This is my interpretation based on code analysis:

Random mode (0.5%) serves to:

  1. Continuous monitoring of GTM performance in „natural conditions”
  2. Collecting statistics without affecting user behavior
  3. Detecting global performance problems

Forced mode:

  1. Detailed diagnostics of specific pages
  2. Testing Consent Mode compliance
  3. Auditing tag configuration correctness
  4. Debugging problems reported by users

Two modes = two goals. One works in the background on a sample, the other is a tool for deep analysis.

Where does this data go

Collected data is sent in the form of a tracking pixel to the endpoint:

https://www.googletagmanager.com/td?id=...&v=3&t=t&pid=...
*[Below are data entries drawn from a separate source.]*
Lemma preflight_guard_Ok (s : Paging M) r code stack pc ps msg :
  canonical code -> canonical stack ->
  translate_addr (pg_mem s) r code = Some pc -> translate_addr (pg_mem s) r stack = Some ps ->
  preflight_guard r code stack pc ps msg s = Ok (tt, s).
Proof.
  intros Hc Hst Ec Es. unfold preflight_guard.
  rewrite (bind_Ok _ _ _ _ _ (translate_Ok s r code Hc)), (bind_Ok _ _ _ _ _ (translate_Ok s r stack Hst)).
  by rewrite Ec, Es; simpl; rewrite !Z.eqb_refl.
Qed.

Lemma preflight_guards_Ok kr us (s : Paging M) r :
  ready kr us s -> r ∈ us -> preflight_guards r s = Ok (tt, s).
Proof.
  intros Hs Hr. pose proof (pr_layout _ _ _ _ _ _ Hs) as Hl. pose proof (pr_mem _ _ _ _ _ _ Hs) as Hm.
  destruct (pr_guards _ _ _ _ _ _ Hs) as [(Cc & Ic & Sc) (Cs & Is & Ss) Hh].
  unfold preflight_guards. rewrite bind_get. cbv zeta.
  set (low := negb (GUARD_CODE_VIRT s =? 0) && negb (GUARD_STACK_VIRT s =? 0)).
  assert (Hu : (if low then
       code_phys ← translate_u64 r (GUARD_CODE_VIRT s);
       stack_phys ← translate_u64 r (GUARD_STACK_VIRT s);
       mret ((code_phys =? 0) && (stack_phys =? 0))
     else mret false) s = Ok (low, s)).
  { destruct low; [|done].
    rewrite (bind_Ok _ _ _ _ _ (translate_Ok s r _ Cc)), (bind_Ok _ _ _ _ _ (translate_Ok s r _ Cs)).
    by rewrite !(user_low_unmapped kr us) by done. }
  rewrite (bind_Ok _ _ _ _ _ Hu). replace (negb low && low) with false by by destruct low.
  simpl. rewrite bind_ret. destruct Hh as [->|[Rc Rs]].
  { simpl. by rewrite !andb_false_r. }
  match goal with |- (if ?b then _ else _) _ = _ => destruct b; [|done] end.
  assert (Hin : r ∈ kr :: us) by by right.
  destruct (reaches_in_root poff boot kr us (pg_mem s) r _ _ Hm Hin Rc) as [_ Ec].
  destruct (reaches_in_root poff boot kr us (pg_mem s) r _ _ Hm Hin Rs) as [_ Es].
  apply preflight_guard_Ok; [apply Rc|apply Rs|done|done].
Qed.

(** The checks before a switch pass and leave everything but the registers. *)
Lemma preflight_Ok kr us (s : Paging M) r :
  ready kr us s -> r ∈ us ->
  exists s', preflight_check_before_cr3_write r s = Ok (tt, s') /\
    pg_frame s s' /\ pg_mem s' = pg_mem s /\ pg_cr3 s' = pg_cr3 s.
Proof.
  intros Hs Hr. assert (Hin : r ∈ kr :: us) by by right.
  pose proof (pr_layout _ _ _ _ _ _ Hs) as Hl. pose proof (pr_mem _ _ _ _ _ _ Hs) as Hm.
  unfold preflight_check_before_cr3_write. change (negb ENABLE_REAL_PAGING || negb ENABLE_CR3_PREFLIGHT) with false. cbv iota. rewrite bind_get, (pr_off _ _ _ _ _ _ Hs), collision_Ok, bind_lift_Ok by done.
  rewrite !frame_start, !bind_lift_Ok by (eapply ready_root_frame; [done|apply Hs || done]).
  destruct (_ =? _). { exists s. split; [done|]. split; [reflexivity|done]. }
  unfold read_rip_rsp_rbp. rewrite bind_assoc, bind_get.
  set (s1 := {| s with pg_context := fun n => pg_context s (S n) |}).
  assert (Hf : pg_frame s s1) by (split; [done|by exists 1%nat]).
  assert (Hs1 : ready kr us s1) by (eapply ready_registers; [done|done|apply Hs|done]).
  rewrite bind_assoc. rewrite (bind_Ok (put s1) _ s tt s1) by done. rewrite bind_ret.
  pose proof (pr_context _ _ _ _ _ _ Hs 0%nat) as Hc.
  destruct (pg_context s 0%nat) as [[rip rsp] rbp]. destruct Hc as ((pi & Hpi & Ri) & (pp & Hpp & Rp) & Cb).
  rewrite (bind_Ok _ _ _ _ _ (for_root_Ok poff s1 r Hl (pr_off _ _ _ _ _ _ Hs1) (ready_window _ _ _ _ Hs Hin))).
  rewrite (bind_Ok _ _ _ _ _ (translate_Ok s1 r rip (proj1 Ri))).
  rewrite (bind_Ok _ _ _ _ _ (translate_Ok s1 r rsp (proj1 Rp))).
  rewrite (bind_Ok _ _ _ _ _ (translate_Ok s1 r rbp Cb)).
  change (pg_mem s1) with (pg_mem s).
  destruct (reaches_in_root poff boot kr us (pg_mem s) r _ _ Hm Hin Ri) as [_ ->].
  destruct (reaches_in_root poff boot kr us (pg_mem s) r _ _ Hm Hin Rp) as [_ ->].
  cbn [default from_option id]. rewrite (proj2 (Z.eqb_neq _ _) Hpi), (proj2 (Z.eqb_neq _ _) Hpp). simpl.
  rewrite (bind_Ok _ _ _ _ _ (preflight_physmap_Ok kr us s1 r Hs1 Hin)).
  exists s1. split; [by eapply preflight_guards_Ok|done].
Qed.

Lemma ready_cr3 kr us (s : Paging M) r : ready kr us s -> r ∈ kr :: us -> ready kr us {| s with pg_cr3 := r |}.
Proof. intros Hs Hr. eapply ready_registers; [done|split; [done|by exists 0%nat]|done|done]. Qed.

(** Two states with the same memory have the same maps. *)
Lemma views_mem kr us (s s' : Paging M) :
  pg_mem s' = pg_mem s ->
  (forall u, u ∈ us -> paging_user_map s' u = paging_user_map s u) /\
  paging_kern_map boot kr s' = paging_kern_map boot kr s /\
  (forall f, paging_tables kr us s' f -> paging_tables kr us s f).
Proof. intros E. apply views_same. rewrite E. apply roots_same_refl. Qed.

Lemma paging_switch kr us (s : Paging M) r :
  ready kr us s -> r ∈ us ->
  returns (paging_switch_address_space (Some r)) s (fun _ s' =>
    ready kr us s' /\ (forall u, u ∈ us -> paging_user_map s' u = paging_user_map s u) /\
    paging_kern_map boot kr s' = paging_kern_map boot kr s /\
    (forall f, paging_tables kr us s' f -> paging_tables kr us s f) /\
    (ALLOW_REAL_CR3_SWITCH s = true -> pg_cr3 s' = r)).
Proof.
  intros Hs Hr. unfold paging_switch_address_space. mstep_basic.
  destruct (ALLOW_REAL_CR3_SWITCH s) eqn:Ea; simpl.
  2: { mstep_basic. split; [done|]. by pose proof (views_mem kr us s s eq_refl) as (? & ? & ?). }
  destruct (preflight_Ok kr us s r Hs Hr) as (s1 & E1 & Hf & Em & Ec).
  eapply returns_step; [done|].
  assert (Hs1 : ready kr us s1) by (eapply ready_registers; [done|done|rewrite Ec; apply Hs|done]).
  eapply returns_Ok; [apply quiet_Ok; eapply ready_root_frame; [done|by right]|].
  split; [apply ready_cr3; [done|by right]|].
  destruct (views_mem kr us s {| s1 with pg_cr3 := r |} Em) as (? & ? & ?). done.
Qed.

Lemma paging_switch_quiet kr us (s : Paging M) r :
  ready kr us s -> r ∈ kr :: us ->
  returns (paging_switch_address_space_quiet r) s (fun _ s' =>
    ready kr us s' /\ (forall u, u ∈ us -> paging_user_map s' u = paging_user_map s u) /\
    paging_kern_map boot kr s' = paging_kern_map boot kr s /\
    (forall f, paging_tables kr us s' f -> paging_tables kr us s f) /\ pg_cr3 s' = r).
Proof.
  intros Hs Hr. eapply returns_Ok; [apply quiet_Ok; by eapply ready_root_frame|].
  split; [by apply ready_cr3|]. by destruct (views_mem kr us s {| s with pg_cr3 := r |} eq_refl) as (? & ? & ?).
Qed.

Lemma paging_debug_translate kr us (s : Paging M) r addr :
  ready kr us s -> r ∈ us -> is_user_space_addr_u64 addr = true ->
  paging_debug_translate_in_root r addr s = Ok (tt, s).
Proof.
  intros Hs Hr Ha. unfold paging_debug_translate_in_root. simpl.
  rewrite (bind_Ok _ _ _ _ _ (for_root_Ok poff s r (pr_layout _ _ _ _ _ _ Hs) (pr_off _ _ _ _ _ _ Hs)
    (ready_window _ _ _ _ Hs ltac:(by right)))).
  rewrite VirtAddr_new_Ok; [done|]. apply user_space_range in Ha. left. lia.
Qed.

(** ** Guarded accesses *)

Lemma ready_context kr us (s : Paging M) :
  ready kr us s -> ready kr us {| s with pg_context := fun n => pg_context s (S n) |}.
Proof. intros Hs. eapply ready_registers; [done|split; [done|by exists 1%nat]|apply Hs|done]. Qed.

#[local] Hint Resolve ready_static ready_cr3 ready_context : paging.

(** The state of a ready system, step by step. *)
Ltac pstep :=
  match goal with
  | |- returns (write_static _ _ _ ≫= _) _ _ =>
      eapply returns_step; [eapply write_static_Ok; solve [eauto 30 with paging]|]
  | |- returns (write_static _ _ _) _ _ =>
      eapply returns_Ok; [eapply write_static_Ok; solve [eauto 30 with paging]|]
  | |- returns (read_static _ _ ≫= _) _ _ =>
      eapply returns_step; [eapply read_static_Ok; solve [eauto 30 with paging]|]
  | _ => mstep_basic
  end.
By analyzing payloads captured in DevTools, you can identify the structure of collected data. However, there’s quite a bit of it and it blurs the main thread, so I won’t cite specific parameters.
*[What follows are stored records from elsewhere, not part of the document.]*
(** The loops of [init_user_pml4_from_current], one after the other. *)
Lemma init_user_spec kr us (s : Paging M) r :
  ready kr us s -> pg_cr3 s = kr -> window_ok poff r -> kr <> r ->
  returns (paging_init_user_pml4_from_current r) s (fun _ s' =>
    exists m', s' = with_mem s m' /\ writes_root r (pg_mem s) m' /\
      forall j, (j < 512)%nat -> read_entry m' r j = user_root_entry (pg_mem s) kr j).
Proof.
  intros Hs Hkr Hw Hne. pose proof (pr_layout _ _ _ _ _ _ Hs) as Hl. pose proof (pr_mem _ _ _ _ _ _ Hs) as Hm.
  pose proof (ready_root_frame _ _ _ _ _ _ _ Hs (list_elem_of_here kr us)) as Hkf.
  pose proof (ready_window _ _ _ _ _ _ _ Hs (list_elem_of_here kr us)) as Hkw.
  pose proof (window_frame poff r (proj1 (lo_off _ Hl)) Hw) as Hrf.
  unfold paging_init_user_pml4_from_current. mstep_basic. cbv zeta. rewrite Hkr, (pr_off _ _ _ _ _ _ Hs).
  rewrite !frame_start by done. do 2 mstep_basic. cbn [phys_u64]. unfold window_ok, PAGE_SIZE in Hw, Hkw.
  rewrite !u64_add_Ok by (unfold u64_max, PAGE_SIZE; lia). do 2 mstep_basic.
  rewrite collision_Ok by done. mstep_basic. pose proof (lo_physmap _ Hl) as Hpp.
  eapply returns_seq; [apply clear_loop; intros i; by apply seq_lt|]. intros _ s1 (m1 & -> & W1 & E1).
  assert (C1 : copied kr r [] (pg_mem s) m1).
  { split; [done|]. intros j Hj. rewrite E1, decide_True; [done|]. apply elem_of_seq. lia. }
  eapply returns_seq; [eapply (copied_more _ _ _ _ _ _ _ _ Hs Hne C1)|].
  { intros i Hi. assert (Hi' : (i < 512)%nat).
    { revert Hi. apply seq_lt. unfold physmap_copy_end. lia. }
    split; [done|]. apply shared_elem; auto. }
  intros _ s2 (m2 & -> & C2). rewrite app_nil_l in C2. unfold entry_at. mstep_basic.
  cbn [pg_mem with_mem]. rewrite (proj2 C2) by apply pml4_index_lt. rewrite decide_True.
  2: { apply elem_of_seq. unfold physmap_copy_end, PHYSMAP_PML4_COPY_COUNT. lia. }
  pose proof (mr_physmap _ _ _ _ _ Hm) as Hpr. rewrite contains_unused, Hpr by done. cbn [orb negb].
  eapply returns_seq; [eapply (copied_more _ _ _ _ _ _ _ _ Hs Hne C2)|].
  { intros i Hi. assert (Hi' : (i < 512)%nat) by (revert Hi; by apply seq_lt).
    split; [done|]. apply shared_elem; auto. }
  intros _ s3 (m3 & -> & C3).
  eapply returns_seq; [eapply (copied_more _ _ _ _ _ _ _ _ Hs Hne C3); intros i; apply alias_window_shared|].
  intros _ s4 (m4 & -> & W4 & E4). eapply returns_Ok; [reflexivity|].
  pose proof user_lt_512 as Hu. exists (write_entry r USER_PML4_INDEX pte_unused m4). split; [done|]. split.
  { etrans; [done|by apply writes_root_entry]. }
  intros j Hj. rewrite x86_read_write by done. unfold user_root_entry.
  destruct (decide (j = USER_PML4_INDEX)) as [->|Hju]; [by rewrite decide_True|].
  rewrite decide_False by tauto. rewrite E4 by done. by apply copied_shared.
Qed.

(** The fresh root: it shares the kernel's part and maps nothing else. *)
Lemma paging_init_user kr us (s : Paging M) r :
  ready kr us s -> pg_cr3 s = kr -> window_ok poff r -> ~ paging_tables kr us s r ->
  returns (paging_init_user_pml4_from_current r) s (fun _ s' =>
    ready kr (us ++ [r]) s' /\ pg_cr3 s' = pg_cr3 s /\ paging_user_map s' r = ∅ /\
    (forall u, u ∈ us -> paging_user_map s' u = paging_user_map s u) /\
    paging_kern_map boot kr s' = paging_kern_map boot kr s /\
    forall g, paging_tables kr (us ++ [r]) s' g -> paging_tables kr us s g \/ g = r).
Proof.
  intros Hs Hkr Hw Hfresh. pose proof (pr_mem _ _ _ _ _ _ Hs) as Hm.
  assert (Hin : forall r', r' ∈ kr :: us -> r' <> r) by (intros r' Hr' ->; apply Hfresh; by left).
  pose proof (Hin kr (list_elem_of_here _ _)) as Hne.
  destruct (root_not_table poff boot kr us (pg_mem s) r Hm (or_intror Hfresh)) as [Hrk Hru].
  eapply returns_mono; [by eapply init_user_spec|]. intros _ s' (m' & -> & [We Ws] & He).
  pose proof user_lt_512 as H512.
  assert (Hu : read_entry m' r USER_PML4_INDEX = pte_unused).
  { rewrite He by done. unfold user_root_entry. by rewrite decide_True. }
  assert (Hslot : slot m' r USER_PML4_INDEX = ∅) by (unfold slot, slot_of; by rewrite Hu).
  assert (Hch : user_change poff kr us (pg_mem s) m' r (fun _ => False)).
  { split; try done.
    - intros j Hj. split; [by apply We|]. intros Hp. apply Ws. intros Ht. by apply (Hrk j Hj).
    - intros u Hu' _. split; [apply We, Hin; by right|]. intros Hp. apply Ws. intros Ht. by apply (Hru u Hu').
    - intros u j Hu' _ _ _. apply We, Hin. by right.
    - intros j Hj Hju. rewrite He by done. unfold user_root_entry. by rewrite decide_False.
    - by right.
    - intros g [Hp _]. by rewrite Hu in Hp.
    - intros p l. rewrite Hslot. by rewrite lookup_empty. }
  assert (Hus : forall u, u ∈ us ++ [r] -> u = r \/ u ∈ us /\ u <> r).
  { intros u [Hu'| ->%list_elem_of_singleton]%elem_of_app; [right|by left]. split; [done|]. apply Hin. by right. }
  destruct (user_change_views kr us (us ++ [r]) s m' r _ Hch Hus) as (V1 & V2 & V3).
  split; [|split; [done|split; [|split; [|split; [done|]]]]].
  - eapply ready_user_change; try done; [..|by right].
    + apply elem_of_app. right. by apply list_elem_of_singleton.
    + intros u Hu'. apply elem_of_app. by left.
    + change (NoDup ((kr :: us) ++ [r])). apply NoDup_app. split; [apply Hm|]. split; [|apply NoDup_singleton].
      intros x Hx ->%list_elem_of_singleton. by apply (Hin r).
  - unfold paging_user_map. simpl pg_mem. by rewrite Hslot, fmap_empty.
  - intros u Hu'. apply V1; [done|]. apply Hin. by right.
  - intros g [?|[?|[]]]%V3; auto.
Qed.

(** ** The instance *)

Definition paging_arch : ArchOps (Paging M) := paging_ops im.

#[local] Existing Instance paging_arch.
However, it’s worth paying attention to the HTTP headers returned by the telemetry endpoint:

HTTP/3 204 
date: Thu, 21 Aug 2025 08:47:40 GMT
pragma: no-cache
expires: Fri, 01 Jan 1990 00:00:00 GMT
cache-control: no-cache, no-store, must-revalidate
content-type: text/plain
cross-origin-resource-policy: cross-origin
server: Golfe2
content-length: 0

From the above you can read several things:

  • Status 204 No Content – server accepted data but returns no content – standard
  • Aggressive cache-control – data should not be cached
  • expires date in the past (1990) – additional protection against caching
  • Server: Golfe2 – Google’s internal server name

I wrote a separate article about Google telemetry in SERP based on Google API Content Warehouse technical documentation, academic research, a patent and materials disclosed in legal proceedings, as well as my own tests. I invite you, because there’s a lot to read!
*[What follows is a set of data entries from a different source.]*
(* ===== verification/Sched.v ===== *)
(** * The scheduler (kernel/mod.rs)

    The ready and wait queues, blocking and waking tasks, and the choice of
    the next task. *)

From stdpp Require Import base list option sets strings.
From Stdlib Require Import ZArith Lia.
From S2P Require Import Prelude Addr AddressSpace FrameAlloc Queues KTypes Endpoint EventLog KState.
From S2P Require Import ArchIface.

(** ** The queues *)

Definition is_in_ready_queue (idx : nat) : K bool :=
  s ← get; lift_res (queue_contains (ready_queue s) (rq_len s) idx).

Definition ready_queue_contains (idx : nat) : K bool :=
  s ← get; lift_res (queue_contains (ready_queue s) (rq_len s) idx).

Definition is_in_wait_queue (idx : nat) : K bool :=
  s ← get; lift_res (queue_contains (wait_queue s) (wq_len s) idx).

Definition remove_from_ready_queue (idx : nat) : K bool :=
  s ← get;
  if rq_len s =? 0 then mret false
  else
    '(q, n, removed) ← lift_res
      (compact (fun v => Ok (negb (v =? idx))) (ready_queue s) (rq_len s));
    put {| s with ready_queue := q; rq_len := n |} ;;
    mret removed.

Definition remove_from_wait_queue (idx : nat) : K bool :=
  s ← get;
  if num_tasks s <=? idx then mret false
  else
    r ← lift_res (swap_remove_first idx (wait_queue s) (wq_len s));
    match r with
    | Some (q, n) =>
        put {| s with wait_queue := q; wq_len := n |} ;;
        t ← task_at idx;
        push_event (WaitDequeued (t_id t)) ;;
        mret true
    | None => mret false
    end.

Definition enqueue_ready (idx : nat) : K unit :=
  s ← get;
  if (MAX_TASKS <=? rq_len s) || (num_tasks s <=? idx) then mret tt
  else
    b ← is_in_ready_queue idx;
    if b : bool then mret tt
    else
      t ← task_at idx;
      if decide (t_state t <> Ready) then mret tt
      else
        q ← lift_res (write_at (ready_queue s) (rq_len s) idx);
        put {| s with ready_queue := q; rq_len := S (rq_len s) |} ;;
        push_event (ReadyQueued (t_id t)).

(** The test of the compaction loops: [idx < num_tasks] and the task is
    [Ready]. *)
Definition keep_ready (s : KernelState) (idx : nat) : res bool :=
  if num_tasks s <=? idx then Ok false
  else
    t ← read_at (tasks s) idx;
    Ok (bool_decide (t_state t = Ready)).

Definition compact_ready_queue_to_ready_only : K unit :=
  s ← get;
  '(q, n, _) ← lift_res (compact (keep_ready s) (ready_queue s) (rq_len s));
  put {| s with ready_queue := q; rq_len := n |}.

(** [for pos in 1..rq_len]: the first task of maximal priority. *)
Fixpoint best_loop (positions : list nat) (best_pos best_idx : nat) (best_prio : Z) :
    K (nat * nat) :=
  match positions with
  | [] => mret (best_pos, best_idx)
  | pos :: rest =>
      s ← get;
      idx ← lift_res (read_at (ready_queue s) pos);
      if num_tasks s <=? idx then best_loop rest best_pos best_idx best_prio
      else
        t ← task_at idx;
        if (best_prio <? t_priority t)%Z then best_loop rest pos idx (t_priority t)
        else best_loop rest best_pos best_idx best_prio
  end.

Definition dequeue_ready_highest_priority : K (option nat) :=
  s ← get;
  if rq_len s =? 0 then mret None
  else
    compact_ready_queue_to_ready_only ;;
    s ← get;
    if rq_len s =? 0 then mret None
    else
      best_idx ← lift_res (read_at (ready_queue s) 0);
      if num_tasks s <=? best_idx then put {| s with rq_len := 0 |} ;; mret None
      else
        t ← task_at best_idx;
        '(best_pos, best_idx) ← best_loop (seq 1 (rq_len s - 1)) 0 best_idx (t_priority t);
        '(q, n) ← lift_res (swap_remove (ready_queue s) (rq_len s) best_pos);
        put {| s with ready_queue := q; rq_len := n |} ;;
        t ← task_at best_idx;
        push_event (ReadyDequeued (t_id t)) ;;
        mret (Some best_idx).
TL;DR – clicks in Google affect page positions, as does time to return to SERP

What Google knows thanks to GTM telemetry

By collecting data from diagnostic mode, Google gets a complete picture:

About the site:

  • URL and structure
  • GTM container version and configuration
  • Active experiments

About performance:

  • Script loading times
  • Resource loading sequence
  • GTM position relative to other scripts

About tags:

  • List of all tags in the container
  • Execution status of each tag (success/failure/error)
  • Execution times
  • Dependencies between tags

About consents:

  • Consent Mode state
  • GDPR/RODO and DMA compliance
  • Consent change history
  • Impact of consents on tag execution

About errors:

  • Which tags report errors
  • Types of errors (exception, failure)
  • Error context

The question is: who and why adds this parameter to URLs during crawling?

GoogleOther – the bot that was supposed to be invisible

In 2023, Gary Illyes from Google officially announced the introduction of a new user-agent: GoogleOther.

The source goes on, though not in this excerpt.